● **WHAT TO PRODUCE**:
In the records that follow, find each line with "NtClose" and pull it out.

Stored records
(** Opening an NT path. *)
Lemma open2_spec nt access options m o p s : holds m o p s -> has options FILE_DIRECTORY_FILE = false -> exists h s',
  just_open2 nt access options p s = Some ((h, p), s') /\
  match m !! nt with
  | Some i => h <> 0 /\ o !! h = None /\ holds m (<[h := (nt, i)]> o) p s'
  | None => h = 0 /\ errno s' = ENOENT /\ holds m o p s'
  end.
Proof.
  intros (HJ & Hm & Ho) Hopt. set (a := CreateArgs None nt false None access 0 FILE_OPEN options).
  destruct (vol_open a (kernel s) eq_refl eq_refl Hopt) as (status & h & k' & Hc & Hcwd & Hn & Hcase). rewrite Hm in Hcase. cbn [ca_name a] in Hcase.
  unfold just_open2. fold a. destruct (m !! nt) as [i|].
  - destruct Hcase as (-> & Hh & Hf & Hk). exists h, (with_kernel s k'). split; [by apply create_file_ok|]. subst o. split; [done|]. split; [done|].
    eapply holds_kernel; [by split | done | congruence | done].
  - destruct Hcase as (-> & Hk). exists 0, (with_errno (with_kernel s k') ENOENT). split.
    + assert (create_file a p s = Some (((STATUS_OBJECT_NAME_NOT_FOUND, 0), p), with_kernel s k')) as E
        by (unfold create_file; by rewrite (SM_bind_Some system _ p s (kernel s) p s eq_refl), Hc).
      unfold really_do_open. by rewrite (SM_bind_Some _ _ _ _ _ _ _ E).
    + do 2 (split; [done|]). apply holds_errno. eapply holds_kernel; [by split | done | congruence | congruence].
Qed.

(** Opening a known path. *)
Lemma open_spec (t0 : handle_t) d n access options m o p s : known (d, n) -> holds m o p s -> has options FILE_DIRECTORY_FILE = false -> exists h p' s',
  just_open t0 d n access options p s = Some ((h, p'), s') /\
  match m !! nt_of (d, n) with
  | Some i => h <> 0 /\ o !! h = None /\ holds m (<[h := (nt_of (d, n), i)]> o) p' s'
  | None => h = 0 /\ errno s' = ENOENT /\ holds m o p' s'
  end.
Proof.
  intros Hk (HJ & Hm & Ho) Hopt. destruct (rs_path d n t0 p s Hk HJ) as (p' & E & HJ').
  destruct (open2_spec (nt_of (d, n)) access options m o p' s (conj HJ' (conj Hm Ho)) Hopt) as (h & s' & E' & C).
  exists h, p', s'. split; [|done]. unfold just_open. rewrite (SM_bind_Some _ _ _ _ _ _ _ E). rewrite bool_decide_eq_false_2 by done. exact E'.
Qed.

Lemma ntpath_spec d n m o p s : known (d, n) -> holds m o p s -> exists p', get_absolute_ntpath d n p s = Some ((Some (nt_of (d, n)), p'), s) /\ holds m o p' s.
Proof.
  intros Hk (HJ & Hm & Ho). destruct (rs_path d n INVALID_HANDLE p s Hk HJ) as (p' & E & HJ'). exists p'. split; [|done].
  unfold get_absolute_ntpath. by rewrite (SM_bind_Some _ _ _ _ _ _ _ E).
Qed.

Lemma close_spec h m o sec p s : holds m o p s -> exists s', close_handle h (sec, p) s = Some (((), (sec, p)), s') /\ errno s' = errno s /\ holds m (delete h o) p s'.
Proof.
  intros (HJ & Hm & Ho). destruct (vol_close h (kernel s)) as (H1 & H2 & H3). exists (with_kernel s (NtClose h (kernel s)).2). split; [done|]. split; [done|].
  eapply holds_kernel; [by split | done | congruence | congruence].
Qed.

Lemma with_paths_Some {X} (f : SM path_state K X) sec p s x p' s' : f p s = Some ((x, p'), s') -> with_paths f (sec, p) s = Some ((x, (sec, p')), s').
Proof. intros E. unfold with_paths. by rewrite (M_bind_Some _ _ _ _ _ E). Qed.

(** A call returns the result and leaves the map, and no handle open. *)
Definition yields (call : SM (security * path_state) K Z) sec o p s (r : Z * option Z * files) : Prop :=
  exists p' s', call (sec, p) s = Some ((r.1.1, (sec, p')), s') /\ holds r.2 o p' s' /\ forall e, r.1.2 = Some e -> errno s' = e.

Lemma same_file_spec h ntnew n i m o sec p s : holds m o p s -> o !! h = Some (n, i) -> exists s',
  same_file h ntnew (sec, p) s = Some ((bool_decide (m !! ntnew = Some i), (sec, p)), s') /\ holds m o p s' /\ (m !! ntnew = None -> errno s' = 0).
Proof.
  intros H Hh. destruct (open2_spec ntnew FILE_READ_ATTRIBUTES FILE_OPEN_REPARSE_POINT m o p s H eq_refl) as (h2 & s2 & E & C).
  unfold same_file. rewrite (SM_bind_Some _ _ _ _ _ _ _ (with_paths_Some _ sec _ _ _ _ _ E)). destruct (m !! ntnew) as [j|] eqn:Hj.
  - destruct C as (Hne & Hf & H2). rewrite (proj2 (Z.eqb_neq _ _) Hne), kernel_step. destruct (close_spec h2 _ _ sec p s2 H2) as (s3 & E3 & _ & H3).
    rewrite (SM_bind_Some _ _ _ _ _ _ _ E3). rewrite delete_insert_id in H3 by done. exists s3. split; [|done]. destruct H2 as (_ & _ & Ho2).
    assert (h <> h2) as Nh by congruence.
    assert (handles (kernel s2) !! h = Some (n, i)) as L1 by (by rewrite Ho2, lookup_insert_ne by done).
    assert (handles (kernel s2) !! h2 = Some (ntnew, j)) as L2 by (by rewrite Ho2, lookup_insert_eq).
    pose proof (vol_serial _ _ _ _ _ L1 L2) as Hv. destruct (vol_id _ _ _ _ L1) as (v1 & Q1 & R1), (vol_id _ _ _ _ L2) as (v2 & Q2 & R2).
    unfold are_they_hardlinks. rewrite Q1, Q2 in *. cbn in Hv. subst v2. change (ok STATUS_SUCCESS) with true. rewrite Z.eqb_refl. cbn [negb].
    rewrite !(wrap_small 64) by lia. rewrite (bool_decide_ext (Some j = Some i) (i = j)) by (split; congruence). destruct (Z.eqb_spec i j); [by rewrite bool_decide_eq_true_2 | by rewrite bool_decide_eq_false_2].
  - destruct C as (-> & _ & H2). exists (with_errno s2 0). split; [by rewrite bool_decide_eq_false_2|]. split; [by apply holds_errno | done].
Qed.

* * *

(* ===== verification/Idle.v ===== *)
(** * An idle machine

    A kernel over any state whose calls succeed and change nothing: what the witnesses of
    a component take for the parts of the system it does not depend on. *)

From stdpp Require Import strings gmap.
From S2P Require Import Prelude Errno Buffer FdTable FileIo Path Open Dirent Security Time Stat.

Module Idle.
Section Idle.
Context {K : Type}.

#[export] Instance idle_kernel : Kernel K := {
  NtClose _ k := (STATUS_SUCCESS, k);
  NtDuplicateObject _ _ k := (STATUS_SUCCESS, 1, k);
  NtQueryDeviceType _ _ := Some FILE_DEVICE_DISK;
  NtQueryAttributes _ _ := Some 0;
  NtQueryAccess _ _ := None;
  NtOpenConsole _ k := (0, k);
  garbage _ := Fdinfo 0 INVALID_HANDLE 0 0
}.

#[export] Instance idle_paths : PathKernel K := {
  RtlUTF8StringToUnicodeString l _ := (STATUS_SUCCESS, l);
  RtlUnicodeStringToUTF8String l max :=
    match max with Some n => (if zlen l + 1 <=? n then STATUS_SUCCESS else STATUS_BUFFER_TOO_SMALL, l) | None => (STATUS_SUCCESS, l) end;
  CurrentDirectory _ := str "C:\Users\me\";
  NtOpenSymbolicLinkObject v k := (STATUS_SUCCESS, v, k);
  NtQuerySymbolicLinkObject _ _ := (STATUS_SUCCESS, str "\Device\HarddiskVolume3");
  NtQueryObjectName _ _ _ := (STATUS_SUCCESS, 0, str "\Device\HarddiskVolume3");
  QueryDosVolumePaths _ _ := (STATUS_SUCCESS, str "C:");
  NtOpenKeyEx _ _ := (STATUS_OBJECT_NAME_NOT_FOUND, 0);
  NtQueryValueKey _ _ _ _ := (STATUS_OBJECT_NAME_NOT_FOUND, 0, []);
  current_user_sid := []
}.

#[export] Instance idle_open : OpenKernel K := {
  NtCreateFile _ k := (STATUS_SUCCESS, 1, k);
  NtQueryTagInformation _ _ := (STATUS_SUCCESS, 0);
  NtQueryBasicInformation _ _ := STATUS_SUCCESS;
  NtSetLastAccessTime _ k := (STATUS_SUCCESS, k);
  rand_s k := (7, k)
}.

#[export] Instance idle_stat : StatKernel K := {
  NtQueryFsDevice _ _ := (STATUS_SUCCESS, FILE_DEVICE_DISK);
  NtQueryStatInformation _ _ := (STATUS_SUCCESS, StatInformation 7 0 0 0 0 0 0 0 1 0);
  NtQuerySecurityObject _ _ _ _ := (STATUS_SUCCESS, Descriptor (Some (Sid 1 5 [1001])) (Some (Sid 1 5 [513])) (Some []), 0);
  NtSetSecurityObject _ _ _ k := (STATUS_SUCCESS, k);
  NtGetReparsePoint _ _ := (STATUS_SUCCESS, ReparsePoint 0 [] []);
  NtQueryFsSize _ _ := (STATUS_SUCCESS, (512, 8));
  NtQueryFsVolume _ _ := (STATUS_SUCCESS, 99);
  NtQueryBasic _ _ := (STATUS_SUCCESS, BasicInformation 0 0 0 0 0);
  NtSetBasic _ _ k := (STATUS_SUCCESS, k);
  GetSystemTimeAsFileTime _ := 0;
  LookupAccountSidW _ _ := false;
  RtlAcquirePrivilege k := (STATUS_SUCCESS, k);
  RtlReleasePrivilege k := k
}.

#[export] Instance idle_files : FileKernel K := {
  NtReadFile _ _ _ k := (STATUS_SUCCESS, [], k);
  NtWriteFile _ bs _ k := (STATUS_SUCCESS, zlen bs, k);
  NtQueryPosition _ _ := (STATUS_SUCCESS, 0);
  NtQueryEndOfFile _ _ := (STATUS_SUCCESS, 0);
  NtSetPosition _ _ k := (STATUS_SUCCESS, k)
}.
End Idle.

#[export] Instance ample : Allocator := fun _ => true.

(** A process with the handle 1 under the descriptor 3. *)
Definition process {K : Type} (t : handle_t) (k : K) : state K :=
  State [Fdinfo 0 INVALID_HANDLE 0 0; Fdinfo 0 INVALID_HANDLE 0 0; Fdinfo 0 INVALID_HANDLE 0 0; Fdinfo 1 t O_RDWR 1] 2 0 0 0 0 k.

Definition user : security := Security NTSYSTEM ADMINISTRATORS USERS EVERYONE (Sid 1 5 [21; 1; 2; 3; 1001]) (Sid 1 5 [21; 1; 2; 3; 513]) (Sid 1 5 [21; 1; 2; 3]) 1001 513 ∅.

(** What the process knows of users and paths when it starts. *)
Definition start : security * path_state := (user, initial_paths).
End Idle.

● **ANSWER FOR THE TASK**:
  intros (HJ & Hm & Ho). destruct (vol_close h (kernel s)) as (H1 & H2 & H3). exists (with_kernel s (NtClose h (kernel s)).2). split; [done|]. split; [done|].
  NtClose _ k := (STATUS_SUCCESS, k);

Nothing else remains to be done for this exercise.